Your answer should hold exactly the lines from the one with "(Hdone : Response.data r = Some true)" through the last line of the material below, nothing before and nothing extra.
DATA FOR THIS EXERCISE section start
(** X12. [deleteFiles] stops at the first file that cannot be removed:
    once a list ends in [data: false], the files that follow it in a longer
    list are never handed to [rimraf], and the result is the same. *)
Theorem deleteFiles_fail_fast
    (World : Type) (rimraf : string -> World -> World * rimrafOutcome)
    (items more : list string) (w w' : World) (log : list logCall)
    (r : Response.t)
    (Hrun : deleteFiles World rimraf (Some items) w = (w', log, r))
    (Hfailed : Response.data r = Some false) :
  deleteFiles World rimraf (Some (items ++ more)%list) w = (w', log, r) /\
  exists entry, log = [entry].
Proof.
  destruct items as [|item rest].
  - cbn in Hrun. injection Hrun as <- <- <-. discriminate.
  - rewrite deleteFiles_nonempty in Hrun by discriminate.
    split.
    + rewrite deleteFiles_nonempty by discriminate.
      now apply deleteFiles_from_failed.
    + clear more. revert w Hrun. generalize (item :: rest) as l.
      induction l as [|x l IH]; intros w; cbn.
      * intros H; injection H as <- <- <-. discriminate.
      * unfold _delete. destruct (rimraf x w) as [w1 [error | e]]; cbn.
        -- destruct (fieldTruthy error); [| apply IH].
           destruct (template error); intros H; injection H as <- <- <-; eauto.
        -- intros H; injection H as <- <- <-; eauto.
Qed.

Lemma deleteFiles_fail_fast_witness :
  deleteFiles (list string) rimraf_demo (Some ["/a"; "/locked"; "/b"; "/c"]) [] =
  (["/a"],
   [LogErrorAt "Error: EPERM: operation not permitted"
      "FileExplorerLocalDataSource.deleteFiles -> rm error"],
   Response.mk (Value (ErrorObj (Normal "Error: EPERM: operation not permitted")))
               Null (Some false)).
Proof.
  exact (proj1 (deleteFiles_fail_fast (list string) rimraf_demo
                  ["/a"; "/locked"] ["/b"; "/c"] [] _ _ _ eq_refl eq_refl)).
Defined.

(** X13. When [deleteFiles] answers [data: true] the [error] is [null] and
    nothing was logged, and deleting a longer list continues from the file
    system the first part left behind. *)
Theorem deleteFiles_success_composes
    (World : Type) (rimraf : string -> World -> World * rimrafOutcome)
    (items more : list string) (w w' : World) (log : list logCall)
    (r : Response.t)
    (Hrun : deleteFiles World rimraf (Some items) w = (w', log, r))
    (Hdone : Response.data r = Some true)
    (Hmore : more <> []) :
  log = [] /\ Response.error r = Value Null /\
  deleteFiles World rimraf (Some (items ++ more)%list) w
  = deleteFiles World rimraf (Some more) w'.
Proof.
  destruct items as [|item rest].
  - cbn in Hrun. injection Hrun as <- <- <-. discriminate.
  - rewrite deleteFiles_nonempty in Hrun by discriminate.
    rewrite !deleteFiles_nonempty by (try assumption; discriminate).
    now apply deleteFiles_from_succeeded with (r := r).
Qed.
DATA FOR THIS EXERCISE section end
ANSWER SECTION:
    (Hdone : Response.data r = Some true)
    (Hmore : more <> []) :
  log = [] /\ Response.error r = Value Null /\
  deleteFiles World rimraf (Some (items ++ more)%list) w
  = deleteFiles World rimraf (Some more) w'.
Proof.
  destruct items as [|item rest].
  - cbn in Hrun. injection Hrun as <- <- <-. discriminate.
  - rewrite deleteFiles_nonempty in Hrun by discriminate.
    rewrite !deleteFiles_nonempty by (try assumption; discriminate).
    now apply deleteFiles_from_succeeded with (r := r).
Qed.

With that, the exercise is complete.